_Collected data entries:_
++++
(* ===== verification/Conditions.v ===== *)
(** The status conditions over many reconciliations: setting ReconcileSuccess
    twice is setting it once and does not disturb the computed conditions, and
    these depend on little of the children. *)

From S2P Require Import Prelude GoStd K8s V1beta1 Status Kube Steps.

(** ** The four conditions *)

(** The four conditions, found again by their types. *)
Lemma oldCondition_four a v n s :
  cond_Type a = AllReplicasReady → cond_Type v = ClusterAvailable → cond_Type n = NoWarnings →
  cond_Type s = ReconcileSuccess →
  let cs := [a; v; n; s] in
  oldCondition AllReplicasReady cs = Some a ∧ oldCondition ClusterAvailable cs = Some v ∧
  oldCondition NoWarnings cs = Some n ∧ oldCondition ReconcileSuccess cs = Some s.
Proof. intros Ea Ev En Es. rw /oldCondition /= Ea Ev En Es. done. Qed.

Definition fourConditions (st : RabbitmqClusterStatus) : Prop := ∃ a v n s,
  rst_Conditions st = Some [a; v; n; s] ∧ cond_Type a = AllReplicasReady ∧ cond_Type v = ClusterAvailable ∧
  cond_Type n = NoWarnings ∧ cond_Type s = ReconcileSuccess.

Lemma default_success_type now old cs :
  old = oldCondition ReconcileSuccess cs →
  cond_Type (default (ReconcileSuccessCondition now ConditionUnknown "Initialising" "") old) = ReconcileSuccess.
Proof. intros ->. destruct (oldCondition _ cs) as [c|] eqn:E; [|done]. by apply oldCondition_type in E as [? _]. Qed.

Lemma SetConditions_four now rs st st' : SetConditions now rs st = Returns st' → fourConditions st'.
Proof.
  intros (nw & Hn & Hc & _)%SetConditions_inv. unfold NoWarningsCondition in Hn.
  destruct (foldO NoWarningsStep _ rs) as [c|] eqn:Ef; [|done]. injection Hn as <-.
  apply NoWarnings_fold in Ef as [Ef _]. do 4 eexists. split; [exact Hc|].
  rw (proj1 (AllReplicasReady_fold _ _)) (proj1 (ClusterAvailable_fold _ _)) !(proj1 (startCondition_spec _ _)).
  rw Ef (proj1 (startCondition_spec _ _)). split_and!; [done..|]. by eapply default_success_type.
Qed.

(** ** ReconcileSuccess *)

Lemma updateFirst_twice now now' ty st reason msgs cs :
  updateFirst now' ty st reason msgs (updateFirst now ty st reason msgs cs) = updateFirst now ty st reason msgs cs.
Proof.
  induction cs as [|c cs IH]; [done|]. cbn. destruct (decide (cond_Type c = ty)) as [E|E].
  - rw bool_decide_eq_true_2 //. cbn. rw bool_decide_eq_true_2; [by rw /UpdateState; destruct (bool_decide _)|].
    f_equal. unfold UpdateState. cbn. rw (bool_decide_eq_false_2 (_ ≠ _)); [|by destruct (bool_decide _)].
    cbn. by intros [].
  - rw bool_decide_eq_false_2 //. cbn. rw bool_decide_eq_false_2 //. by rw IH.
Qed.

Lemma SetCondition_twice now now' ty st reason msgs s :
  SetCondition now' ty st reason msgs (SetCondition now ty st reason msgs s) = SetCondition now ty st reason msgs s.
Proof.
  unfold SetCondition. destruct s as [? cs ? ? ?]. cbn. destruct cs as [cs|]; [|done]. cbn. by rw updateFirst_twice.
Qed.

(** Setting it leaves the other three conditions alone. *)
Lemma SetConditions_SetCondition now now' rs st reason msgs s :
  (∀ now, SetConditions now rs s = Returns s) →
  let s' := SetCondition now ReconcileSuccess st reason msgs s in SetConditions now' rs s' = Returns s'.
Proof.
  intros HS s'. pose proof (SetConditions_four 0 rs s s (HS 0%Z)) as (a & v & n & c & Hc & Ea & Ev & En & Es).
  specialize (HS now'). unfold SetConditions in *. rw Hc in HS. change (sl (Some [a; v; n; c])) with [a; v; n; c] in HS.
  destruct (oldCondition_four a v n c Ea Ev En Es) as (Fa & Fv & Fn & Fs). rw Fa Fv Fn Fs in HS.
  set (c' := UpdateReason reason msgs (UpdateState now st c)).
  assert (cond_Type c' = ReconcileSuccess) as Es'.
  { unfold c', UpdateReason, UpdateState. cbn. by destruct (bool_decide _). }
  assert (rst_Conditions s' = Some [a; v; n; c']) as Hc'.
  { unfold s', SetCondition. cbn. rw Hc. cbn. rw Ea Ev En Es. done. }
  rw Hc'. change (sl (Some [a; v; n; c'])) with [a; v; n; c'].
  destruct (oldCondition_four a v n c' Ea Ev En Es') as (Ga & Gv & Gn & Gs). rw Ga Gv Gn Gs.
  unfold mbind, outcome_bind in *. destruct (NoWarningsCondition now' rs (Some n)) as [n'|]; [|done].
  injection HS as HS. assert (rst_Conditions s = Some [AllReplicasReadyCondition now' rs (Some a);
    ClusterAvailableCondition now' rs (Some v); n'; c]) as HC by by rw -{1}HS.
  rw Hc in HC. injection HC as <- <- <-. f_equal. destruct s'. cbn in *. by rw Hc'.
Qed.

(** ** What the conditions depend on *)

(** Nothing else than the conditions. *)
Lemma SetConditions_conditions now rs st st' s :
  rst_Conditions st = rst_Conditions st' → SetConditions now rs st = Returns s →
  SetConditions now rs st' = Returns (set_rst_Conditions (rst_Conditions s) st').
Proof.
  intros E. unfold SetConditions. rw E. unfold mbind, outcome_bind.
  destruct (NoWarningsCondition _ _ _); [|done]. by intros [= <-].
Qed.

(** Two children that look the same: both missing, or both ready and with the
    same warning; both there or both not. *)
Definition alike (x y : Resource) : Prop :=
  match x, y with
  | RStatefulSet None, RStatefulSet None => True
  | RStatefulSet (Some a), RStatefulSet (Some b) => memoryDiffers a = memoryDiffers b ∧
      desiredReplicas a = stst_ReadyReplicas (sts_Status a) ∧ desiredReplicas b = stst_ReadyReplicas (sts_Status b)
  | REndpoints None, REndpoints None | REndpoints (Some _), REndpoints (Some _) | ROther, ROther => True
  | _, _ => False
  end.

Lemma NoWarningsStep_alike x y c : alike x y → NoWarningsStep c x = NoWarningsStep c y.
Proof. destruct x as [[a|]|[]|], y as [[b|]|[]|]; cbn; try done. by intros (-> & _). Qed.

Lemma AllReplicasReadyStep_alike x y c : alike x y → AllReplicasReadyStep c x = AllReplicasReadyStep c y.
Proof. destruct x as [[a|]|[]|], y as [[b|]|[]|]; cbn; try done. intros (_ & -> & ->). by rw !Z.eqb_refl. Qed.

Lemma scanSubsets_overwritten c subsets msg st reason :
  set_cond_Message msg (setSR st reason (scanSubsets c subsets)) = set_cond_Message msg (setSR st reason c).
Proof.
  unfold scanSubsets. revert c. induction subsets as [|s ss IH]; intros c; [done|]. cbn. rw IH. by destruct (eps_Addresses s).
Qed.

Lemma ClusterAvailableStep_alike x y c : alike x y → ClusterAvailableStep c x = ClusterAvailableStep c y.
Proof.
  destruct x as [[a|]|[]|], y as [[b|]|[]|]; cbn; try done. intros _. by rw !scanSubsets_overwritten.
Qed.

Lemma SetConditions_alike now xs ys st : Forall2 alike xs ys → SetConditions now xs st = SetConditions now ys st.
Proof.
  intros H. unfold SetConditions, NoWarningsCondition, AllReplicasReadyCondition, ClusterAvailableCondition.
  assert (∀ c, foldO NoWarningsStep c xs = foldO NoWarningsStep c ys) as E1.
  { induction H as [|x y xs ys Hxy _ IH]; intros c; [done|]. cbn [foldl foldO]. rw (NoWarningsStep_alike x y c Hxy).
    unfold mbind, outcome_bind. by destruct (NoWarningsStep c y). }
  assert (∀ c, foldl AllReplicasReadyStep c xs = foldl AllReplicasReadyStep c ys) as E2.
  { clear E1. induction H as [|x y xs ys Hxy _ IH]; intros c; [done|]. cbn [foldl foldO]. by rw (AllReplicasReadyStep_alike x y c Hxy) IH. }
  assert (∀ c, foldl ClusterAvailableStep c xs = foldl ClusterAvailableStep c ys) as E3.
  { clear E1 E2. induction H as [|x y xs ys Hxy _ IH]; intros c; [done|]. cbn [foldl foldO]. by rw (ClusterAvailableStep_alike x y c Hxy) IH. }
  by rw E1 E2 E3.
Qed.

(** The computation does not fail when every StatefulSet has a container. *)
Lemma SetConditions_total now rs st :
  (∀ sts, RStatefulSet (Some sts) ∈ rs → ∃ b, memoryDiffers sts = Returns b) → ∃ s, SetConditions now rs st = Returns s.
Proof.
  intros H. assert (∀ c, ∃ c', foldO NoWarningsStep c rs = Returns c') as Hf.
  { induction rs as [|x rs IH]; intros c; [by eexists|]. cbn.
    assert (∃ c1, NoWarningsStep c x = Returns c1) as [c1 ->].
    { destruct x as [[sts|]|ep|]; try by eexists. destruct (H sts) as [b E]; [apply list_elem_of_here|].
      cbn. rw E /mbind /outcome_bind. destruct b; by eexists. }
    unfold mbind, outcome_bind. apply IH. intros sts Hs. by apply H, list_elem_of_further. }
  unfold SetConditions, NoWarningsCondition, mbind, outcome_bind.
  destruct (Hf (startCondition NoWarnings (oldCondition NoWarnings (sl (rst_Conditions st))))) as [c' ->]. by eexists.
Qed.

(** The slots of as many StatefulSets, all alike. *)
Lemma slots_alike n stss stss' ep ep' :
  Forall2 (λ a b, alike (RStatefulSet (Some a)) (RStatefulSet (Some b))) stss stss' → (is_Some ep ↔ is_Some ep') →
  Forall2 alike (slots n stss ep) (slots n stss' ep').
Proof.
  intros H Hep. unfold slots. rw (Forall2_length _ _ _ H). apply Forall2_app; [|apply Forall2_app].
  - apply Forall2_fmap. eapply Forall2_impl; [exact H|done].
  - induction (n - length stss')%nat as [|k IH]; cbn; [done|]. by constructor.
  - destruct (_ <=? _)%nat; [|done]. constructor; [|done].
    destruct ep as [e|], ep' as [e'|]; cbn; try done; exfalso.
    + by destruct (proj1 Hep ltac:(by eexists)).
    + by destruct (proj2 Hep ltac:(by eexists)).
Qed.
++++
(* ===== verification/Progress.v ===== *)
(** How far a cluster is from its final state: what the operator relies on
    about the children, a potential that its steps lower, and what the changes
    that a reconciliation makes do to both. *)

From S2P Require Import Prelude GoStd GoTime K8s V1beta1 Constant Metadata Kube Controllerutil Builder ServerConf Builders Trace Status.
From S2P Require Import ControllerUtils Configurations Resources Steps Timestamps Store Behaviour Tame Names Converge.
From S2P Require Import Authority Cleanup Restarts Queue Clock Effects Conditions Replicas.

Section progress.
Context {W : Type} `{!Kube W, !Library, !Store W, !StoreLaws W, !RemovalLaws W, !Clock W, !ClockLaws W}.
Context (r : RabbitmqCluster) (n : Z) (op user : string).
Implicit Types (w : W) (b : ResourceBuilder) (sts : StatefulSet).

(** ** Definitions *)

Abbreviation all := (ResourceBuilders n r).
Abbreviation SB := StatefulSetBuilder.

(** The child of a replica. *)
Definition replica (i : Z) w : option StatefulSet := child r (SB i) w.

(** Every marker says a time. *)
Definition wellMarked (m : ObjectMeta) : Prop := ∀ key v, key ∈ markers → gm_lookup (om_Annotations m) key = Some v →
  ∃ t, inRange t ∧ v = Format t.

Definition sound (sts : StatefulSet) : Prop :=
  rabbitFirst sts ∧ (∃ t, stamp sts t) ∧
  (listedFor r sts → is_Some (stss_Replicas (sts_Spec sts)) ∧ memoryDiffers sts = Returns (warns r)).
++++
_What is expected:_
Give back, exactly as written, the stretch from the line with "cbn. rw E /mbind" through the line with "- apply Forall2_fmap.", and no other lines from the records above.

_Response to this task:_
      cbn. rw E /mbind /outcome_bind. destruct b; by eexists. }
    unfold mbind, outcome_bind. apply IH. intros sts Hs. by apply H, list_elem_of_further. }
  unfold SetConditions, NoWarningsCondition, mbind, outcome_bind.
  destruct (Hf (startCondition NoWarnings (oldCondition NoWarnings (sl (rst_Conditions st))))) as [c' ->]. by eexists.
Qed.

(** The slots of as many StatefulSets, all alike. *)
Lemma slots_alike n stss stss' ep ep' :
  Forall2 (λ a b, alike (RStatefulSet (Some a)) (RStatefulSet (Some b))) stss stss' → (is_Some ep ↔ is_Some ep') →
  Forall2 alike (slots n stss ep) (slots n stss' ep').
Proof.
  intros H Hep. unfold slots. rw (Forall2_length _ _ _ H). apply Forall2_app; [|apply Forall2_app].
  - apply Forall2_fmap. eapply Forall2_impl; [exact H|done].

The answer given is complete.